By identifying the functional characteristics of the employee's condition the provider can assist in determining whether the employee suffers from a genuine psychological condition.

In addition, the provider can provide an opinion as to the relative contributing factors that lead to the development of the condition.  With this in mind the provider should be asked to report on the nature of the condition, the factors responsible, how those factors influence the condition and when those factors are likely to resolve.

  • Treating doctor liaison

In many cases, part of the difficulty with medical investigation is trying to obtain a specific diagnosis from the treating doctor.  Providers are able to communicate with the doctor on a professional level and elicit an opinion based on the objective testing that has been carried out.  Providers should discuss with the doctor factual information that they have gathered, eliciting any discrepancies in the history given to the doctor. These discrepancies should be documented.
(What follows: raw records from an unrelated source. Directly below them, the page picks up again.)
Lemma tab_nonzero m pd va :
  pt_wf m pd -> 0 <= va < 4294967296 -> present (pde_of m pd (PDX va)) = true ->
  tab m pd (PDX va) + 4 * PTX va <> 0.
Proof.
  intros Hwf Hva Hp. destruct (pw_tab _ _ Hwf _ (PDX_range va Hva) Hp) as [Hok _].
  pose proof (page_ok_range _ Hok). pose proof (PTX_range va). lia.
Qed.

(** The pages that left the free list became page tables. *)
Definition tables_from (m : memory) (pd : Z) (l l' : list Z) : Prop :=
  forall p, p ∈ l -> p ∈ l' \/ pt_page m pd p.

Lemma tables_from_refl m pd l : tables_from m pd l l.
Proof. intros p. tauto. Qed.

Lemma tables_from_ext s2 pd s1 l1 l2 l3 l4 :
  tables_from (k_mem s1) pd l1 l2 -> tables_from (k_mem s2) pd l2 l3 -> vm_ext pd s1 l2 s2 l4 ->
  tables_from (k_mem s2) pd l1 l3.
Proof.
  intros H1 H2 He p [Hp|Hp]%H1; [by apply H2|]. right. by apply He.
Qed.

(** What a successful walk with allocation gives: the same mappings and a page
    table for [va]. *)
Definition walked (pd va : Z) (s : kernel) (l : list Z) (s' : kernel) (l' : list Z) : Prop :=
  vm_inv s' pd l' /\ vm_ext pd s l s' l' /\
  present (pde_of (k_mem s') pd (PDX va)) = true /\
  (forall va', 0 <= va' < 4294967296 -> pte_of (k_mem s') pd va' = pte_of (k_mem s) pd va') /\
  tables_from (k_mem s') pd l l' /\ (length l <= S (length l'))%nat /\
  (forall i, 0 <= i < 1024 -> present (pde_of (k_mem s') pd i) = true -> present (pde_of (k_mem s) pd i) = true \/ i = PDX va).

Lemma walked_new pd va s v l :
  vm_inv s pd (v :: l) -> 0 <= va < 4294967296 ->
  present (pde_of (k_mem s) pd (PDX va)) = false ->
  walked pd va s (v :: l)
    (on_mem (fun m => st32 m (v2p (pd + 4 * PDX va)) (table_pde v))
       (on_mem (fun m => memset m (v2p v) 0 PGSIZE) (popped s))) l.
Proof.
  intros Hi Hva Hp. destruct Hi as [Hf Hwf Hsep Hr].
  assert (Hv : page_ok v) by (eapply free_page_ok; [done|by left]).
  assert (Hnew : ~ pt_page (k_mem s) pd v) by (apply Hsep; by left).
  pose proof (fr_nodup _ _ Hf) as [Hn _]%NoDup_cons.
  pose proof (new_table_mem (k_mem s) pd va v Hwf Hva Hp) as Hmem.
  pose proof (new_table_page (k_mem s) pd va v Hwf Hva Hp Hv Hnew) as Hpage.
  set (s' := on_mem _ (on_mem _ (popped s))).
  change (st32 _ _ _) with (k_mem s') in Hmem, Hpage.
  assert (Ho : alloc_only s s') by (do 3 eexists; split; [reflexivity|done]).
  split_and!.
  - split.
    + eapply (free_rep_write (popped s)); [by eapply free_rep_popped|done|done|].
      intros p Hpl a Ha.
      assert (Hpok : page_ok p) by (eapply free_page_ok; [done|by right]).
      apply Hmem.
      * pose proof (page_disjoint p pd Hpok (pw_pd _ _ Hwf)) as Hd.
        destruct (decide (p = pd)) as [->|?]; [|lia].
        exfalso. apply (Hsep pd); [by right|by left].
      * assert (Hpv : p <> v) by congruence.
        pose proof (page_disjoint p v Hpok Hv Hpv). lia.
    + by apply new_table_wf.
    + intros p Hpl [Hpp| ->]%Hpage; [|done]. apply (Hsep p); [by right|done].
    + by eapply alloc_only_ready.
  - split; [done|by exists [v]| | |].
    + intros p Hpp. apply Hpage. by left.
    + intros p [Hpp| ->]%Hpage; [by left|right; by left].
    + intros a Ha. apply Hmem; apply Ha; [left; by left|right; by left].
  - change (k_mem s') with (st32 (memset (k_mem s) (v2p v) 0 PGSIZE) (v2p (pd + 4 * PDX va))
      (table_pde v)).
    rewrite new_table_pde by (done || by apply PDX_range). rewrite Z.eqb_refl.
    apply (new_table_entry v Hv).
  - intros va' Hva'. by apply new_table_pte.
  - intros p [->|Hpl]%elem_of_cons; [|by left]. right. apply Hpage. by right.
  - simpl. lia.
  - intros i Hi'. change (k_mem s') with (st32 (memset (k_mem s) (v2p v) 0 PGSIZE) (v2p (pd + 4 * PDX va)) (table_pde v)).
    rewrite new_table_pde by done. destruct (Z.eqb_spec i (PDX va)); auto.
Qed.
  • Preliminary return to work recommendations

This assessment does not replace a formal return to work assessment arranged under section 36 of the Safety Rehabilitation & Compensation Act 1988 by the case manager.  It is intended that the provider will give some indication of return to work strategy however so that vocational rehabilitation is not unnecessarily delayed.

In line with the Return to Work Guidelines, the provider is expected to furnish a report to Comcare within 10 working days of referral.  This significantly reduces the time taken to gather the information necessary to determine liability.

The referral process is intended to be a means of quick and effective information gathering.  The decision on liability is then based on a comprehensive summary of the facts, collected from all significant stakeholders and provided by an impartial but skilled professional.

THE PROVIDER DOES NOT MAKE OR RECOMMEND THE DECISION ON LIABILITY - THIS IS THE ROLE OF THE COMCARE CLAIMS MANAGER.